Right in the middle of a total blo(g)ckage. I've been thinking a lot about how In the Aquarium may have changed over the second year of its existence. My little sis made an observation after her last read that it has changed a lot - more descriptive and 'deep' (her words) and less light hearted and funny.
Particularly lately, work has been harder. I'm tired. Less enthralled by going out. Staying at home more, staying local more. Almost like the 34th year has brought great change - my restless self has learnt to be more controlled, considered, settled. Much less need for constant motion, excitement. Like I've become an observer of life rather than a participant. And yet, and yet. I have a yearning for being entertained, for doing new things in new places, finding other more exciting scenery. I think its the fact that the search for excitement is so often disappointing, great expectations dashed.
I have a feeling this is reflected in the writing here. I feel like I've had fewer ideas, fewer exciting experiences. Less to laugh about.
And then there's been the hemorrhaging of blog buddies left right and centre (hey Elsie, Mr rather more Invisible Stranger, My Ace Life who I still visit to see Floella Benjamin popping up). I miss you all.
BUT. I intend to rediscover my life. Its a couple more weeks until I reach my most dreaded mid-30s (hating every minute of being over 30) and I don't want to be bored or boring any more. Dad's old adage, "only the boring get bored" rings in my ears. I intend to look with new eyes at the things of old. I intend to go on holiday and recoup some enthusiasm. I hope I haven't driven you all away!

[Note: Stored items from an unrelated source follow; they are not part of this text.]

(* ===== verification/Prelude.v ===== *)
(** * A verification of SGLang's KV-cache bookkeeping and prefill scheduling

    SGLang serves language models.  Its scheduler process owns the memory of the
    KV cache: a pool of slots, handed out one by one or in pages; a table with one
    row of slots per running request; a radix tree that keeps the slots of finished
    prefixes so that later requests reuse them; and the admission logic that turns
    the waiting queue into prefill batches which fit in that memory.  This library
    models those parts of [src/python/sglang] as executable Rocq definitions and
    proves what makes them correct: no slot is lost or freed twice, a lookup returns
    exactly what was stored, a locked prefix is never evicted, an admitted batch
    fits, no request is delayed for ever.

    ** The parts and how they interact

    A pass of the scheduler orders the waiting queue ([SchedulePolicy.calc_priority],
    which looks every request up in the radix cache), asks the delayer whether
    prefill may run, admits requests one by one ([PrefillAdder.add_one_req], which
    locks their cached prefix), allocates the rows and slots of the batch
    ([alloc_for_extend]), and writes them into the requests' rows.  A decode step
    checks the memory, retracts requests if it is short ([update_running_batch]) and
    allocates one more slot per request ([alloc_for_decode]).  When
    a request makes progress its row goes into the tree ([cache_unfinished_req]),
    when it ends ([cache_finished_req], [release_kv_cache]) the tree takes over what
    it stores and the allocator gets the rest.  When memory runs out the tree evicts
    unlocked leaves ([evict]) or running requests are preempted.  The event loop
    ([event_loop_normal]) turns these wheels: it takes new requests and aborts in, runs a
    prefill or a decode batch, processes its results and checks its memory.

    Two parts stand beside this chain.  Requests may name a LoRA adapter: a pass admits a
    request only if its adapter fits into the slots of the LoRA pool beside those of the
    running requests ([_can_schedule_lora_req]), and the batch's adapters are fetched
    before it runs.  With several schedulers, the data-parallel controller chooses which
    of them a request goes to.

    ** Files

    - [Prelude]: Python exceptions as values ([res]), loops ([while] with fuel,
      [for_each]), slices, dictionaries, alignment, longest common prefixes; the
      hint database [py] and the tactics [by_evaluation] and [same_lookup].
    - [PyFloat], [PySort], [Heapq]: floats as rationals, Python's stable sort, the
      binary heap of [heapq].
    - [RadixKey]: [RadixKey] of [srt/mem_cache/radix_cache.py].
    - [TreeNode]: [TreeNode] of the same file, the strategies of [evict_policy.py].
      Nodes live in a heap of objects, since parents, children and requests share
      and mutate them.
    - [Events]: [srt/mem_cache/events.py], and the hashes of [mem_cache/utils.py].
    - [RadixCache]: the class [RadixCache], method by method.
    - [PrefixTree]: the abstract tree and the map [cached] from sequences of a
      namespace to rows of slots, the specification of the cache.
    - [RadixInv], [RadixEvents], [RadixWalk], [RadixInsert], [RadixLock],
      [RadixEvict], [RadixSize]: the invariant [Inv] and the total correctness of
      the methods; [RadixTheorems]: what the cache promises.
    - [Allocator], [AllocKernels]: [srt/mem_cache/allocator] and the Triton kernels
      of [kernels/ops/memory/allocator.py].
    - [ReqPool]: [ReqKvInfo] and the KV part of [Req] ([schedule_batch.py]) and
      [ReqToTokenPool] ([memory_pool.py]).
    - [ReqCache], [ReqOwnership], [ReqTheorems]: the life of a request in the cache
      ([radix_cache.py], [mem_cache/common.py]) and who owns its pages.
    - [ChunkCache]: [chunk_cache.py] and the sliding-window frees of [common.py].
    - [PrefillDelayer]: [srt/managers/prefill_delayer.py].
    - [PrefillAdder]: the class [PrefillAdder] of [srt/managers/schedule_policy.py];
      [PrefillAdmit], [PrefillTheorems], [EosBudget], [Preemption], [TileBudget]:
      its properties; [RadixPools]: the radix cache and its allocator as the pools
      the adder works on.
    - [SchedulePolicy]: the class [SchedulePolicy] of the same file, and
      [_dfs_weight_order] of [base_prefix_cache.py]; [DfsOrder], [PolicyTheorems]:
      its properties.
    - [Allocation]: [srt/mem_cache/allocation.py], [allocation_sizing.py] and the row
      kernels of [kernels/ops/memory/common.py]; [AllocWrites]: the kernels write what
      the loop writes; [BatchAlloc]: the laws [BatchLaws] of the batch allocation;
      [ExtendAlloc], [ExtendTheorems]: the prefill batch from admission to its rows;
      [DecodeAlloc]: a decode step; [SpecSizing]: the sizes for speculative decoding.
    - [Retract]: the decode memory check and retraction of [schedule_batch.py], the
      class [NewTokenRatioTracker] and [Scheduler.update_running_batch];
      [RunningBatch]: the invariant of a running batch, who owns which pages;
      [RetractTheorems], [DecodeTheorems]: its preservation and what a turn promises.
    - [SwaAlloc]: [srt/mem_cache/allocator/swa.py], the two pools of hybrid models and
      the table between them; [SwaInv], [SwaGrow]: its invariant, kept by freeing and
      by allocating; [SwaClient]: its clients as a step relation; [SwaTheorems].

    - [PrefillLoop]: the prefill pass of [managers/scheduler.py]
      ([get_new_batch_prefill]), with [Req.init_next_round_input], the queue limit and
      [min_free_slots_delayer.py]; it composes the policy, the delayer, the adder and
      the batch allocation; [LoopConserve], [LoopTheorems]: where every request goes;
      [LoopOwn], [LoopBatch], [LoopAlloc]: the pass gets the memory it admits, and
      its batch owns it.
    - [Finish]: [Req.update_finish_state] of [schedule_batch.py] and its checks;
      [FinishTheorems]: its properties.
    - [BatchResult]: the results of a batch
      ([managers/scheduler_components/batch_result_processor.py]); [KvGroup]: its frees
      in a group of the allocator; [ResultOwn], [ResultLoop]: the batch keeps its memory.
    - [LeakCheck]: the memory checks the scheduler runs on itself
      ([managers/scheduler_components/invariant_checker.py]); [LeakTheorems]: they pass
      while the batches own their memory.
    - [Intake]: new requests and aborts ([handle_generate_request], [abort_request] and
      their helpers); [IntakeTheorems]: what an accepted request looks like.
    - [EventLoop]: [Scheduler.event_loop_normal] and everything it calls, composed of the
      models above; [LoopSeats]: the lists of a batch stay together when it is filtered,
      merged and processed; [LoopInv]: the invariant; [LoopSteps], [LoopNext],
      [LoopResults]: its preservation by messages, timeouts and merges, by the choice of
      the next batch and by the results; [EventTheorems]: the loop never fails and loses
      nobody; [Blocked]: what stops it.
    - [LoraSlots]: [srt/lora/eviction_policy.py] and the slots of [LoRAMemoryPool]
      ([lora/mem_pool.py]), their invariant and the placement of a batch.
    - [LoraDrain]: [lora/lora_drainer.py] and its properties.
    - [LoraManager]: [lora/lora_manager.py], [lora_overlap_loader.py] and the scheduler's
      check of a request's adapter; [LoraTheorems]: the invariant of the manager and its
      operations, and the server as a step relation.
    - [DpController]: [managers/data_parallel_controller.py] and its properties.

    ** Interfaces

    [KVAllocator] and [KVFree] (Allocator): what the cache asks of a pool,
    implemented by the token and the paged allocator.  [HashOps] with [HashLaws]
    (Events): the native SHA-256 extension, one digest per page.  [Clock] and
    [SetOrder] (RadixCache): the readings of the clock and the order in which a
    Python set is iterated, both arbitrary.  [Pools] with [PoolLaws] (PrefillAdder,
    PrefillAdmit): what admission asks of cache and allocator, discharged by
    [RadixPools.radix_laws].  [BatchAllocator] with [BatchLaws] (Allocation,
    BatchAlloc): what a batch asks of the allocator.  [ReleaseLaws] (Preemption): what
    preemption asks of the pools when it releases requests that hold their memory,
    discharged by [Preemption.radix_release_laws].  [PyOrder] (PySort): the keys of a sort.
    [EvictionPolicy] with [PolicyLaws] (LoraSlots): what the LoRA pool asks of
    its policy, met by both policies; [UidOrder]: the order of a set of adapters.

    ** What the theorems show

    - The radix cache implements [cached]: a match finds the longest cached prefix,
      an insertion adds exactly the inserted row, namespaces do not mix, a locked
      prefix survives eviction, eviction follows the configured strategy, frees
      enough, and conserves the slots, sizes and locks are accounted exactly.
    - The allocators hand out and take back whole pages; the parallel kernels equal
      the sequential reference in every order of their programs.
    - A request that is cached, finished or released keeps, moves or returns each of
      its pages once.
    - Admission never books more than the pools can give (for running requests within
      their limits), preemption makes room and never hits a request of higher priority, the forecast for requests that ignore
      the end of sequence is sound.
    - The in-batch prefix check equals its reference on token lists; the orders of
      the queue are permutations with the order they promise.
    - The delayer negotiates once per pass, agrees on all ranks and delays for a
      bounded number of passes.
    - A prefill pass puts every request in exactly one place, and without preemption
      it always returns: the batch it admits is an initial part of the ordered queue
      and is allocated without the out-of-memory error, and it then owns its rows,
      pages and nodes beside the running requests.
    - The chain from admission to memory holds together: a decode turn on a running batch
      that owns its pages never runs out of memory: it retracts the least preferred
      requests until the step fits, loses none, and leaves a batch that owns its pages.
    - The kernel that writes the rows equals the loop; the estimate of a speculative
      step is what the step allocates, and with pages its rows fit the table.
    - A client of the hybrid allocator that frees only what it owns, and runs a decode
      step only when both pools have its pages, meets no failing assertion, gets every
      page back in the end, and may group its frees.
    - A request finishes the same way whether its tokens come one by one or in a run,
      and never emits more tokens than its limit.
    - The whole scheduler, turn after turn (without chunked prefill, preemption,
      speculation and prefill delayer, without a limit of the queue together with
      priority scheduling, for requests with a prompt and aborts): no operation of the event loop fails, its own leak checks always
      pass, and every request that arrived is unfinished in a batch, waiting, sent back or
      answered, in exactly one of these ways, and within its limit of tokens.
    - With LoRA adapters loaded, unloaded and evicted in any order, every batch a pass
      admits finds each of its adapters in a slot of its own with the right weights, and
      the ranks place adapters alike; a starving adapter gets one that drains for it.
    - The data-parallel controller spreads requests evenly by its counters, and in turn
      over the workers that are up.
    - Twelve theorems state what the code does against its intent: the intake accepts
      prompts that the admission always refuses, one refused request can stop the
      scheduler for good, a pass that preempts
      and then admits nothing loses the preempted requests, the queue trigger
      can split the ranks, the tile budget does not count the batch, without pages the
      speculative reserve can be wider than a row of the table, a decode allocation
      that only one of the two pools of a hybrid model can serve loses the pages of
      the other, the abort for an invalid stop pattern can be overwritten, no adapter
      drains for the base model, a draining adapter can be kept busy for ever and is
      chosen by the order of a set, and balancing by load ignores which workers are up.

    ** Modelling choices and bounds

    An exception is a value [Err] and ends the operation; the state at the raise is
    not kept, except where the code catches it (loading and unloading adapters).  A [while] loop has fuel: the key length plus one for the walks down
    the tree, the number of nodes plus one for walks to the root and traversals, the
    number of heap entries and nodes for eviction.  The theorems show that the
    operations return, so the fuel is enough.  Integers of Python are [Z]; the
    token and slot arrays are 64-bit and hold values far below their bounds.  Floats
    (ratios and clocks) are exact rationals; rounding is not modelled.  Hash values
    that Python compares are compared as values.  Tensors are lists; a kernel is the
    list of its stores, launched in any order.

    ** Not modelled

    The other event loops of the scheduler (overlap, pipeline and data parallelism,
    disaggregation, diffusion), the messages to it other than requests and aborts
    (pausing, flushing the cache, weights, profiling), and everything asynchronous (sockets, processes, the
    tokenizer and the HTTP servers), model execution and the GPU layers, the
    storage behind the slot numbers, the host tiers of the cache and its variants
    for sliding windows and state-space models, metrics and logging.  They are
    listed with their reasons in the manifest. *)

From Stdlib Require Export ZArith Lia.
From stdpp Require Export sorting strings base gmap fin_maps fin_sets numbers list.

I started an MA in January, the first module of which was in computer mediated communication. Whilst trying to figure out how CMC can help students learn and teachers teach I have discovered that I like blogging as a medium for computer mediated communications better than the software we were using for this module. I like the fact that I feel part of a community of bloggers; people come back over and over and comment; that I can tell that there are more visitors than those who are commenting (my stats tell me so - hello to all you lurkers out there); that every once in a while a new person comes along and makes contact - making the whole thing feel like its gathering steam. I feel a great attachment to my fellow bloggers - my favourites are linked on the further reading column, some of you I have met in the flesh - which has always been hugely enjoyable. :-)
[Incidentally, isn't it weird that the spell check in blogger doesn't know the words blog or blogging!]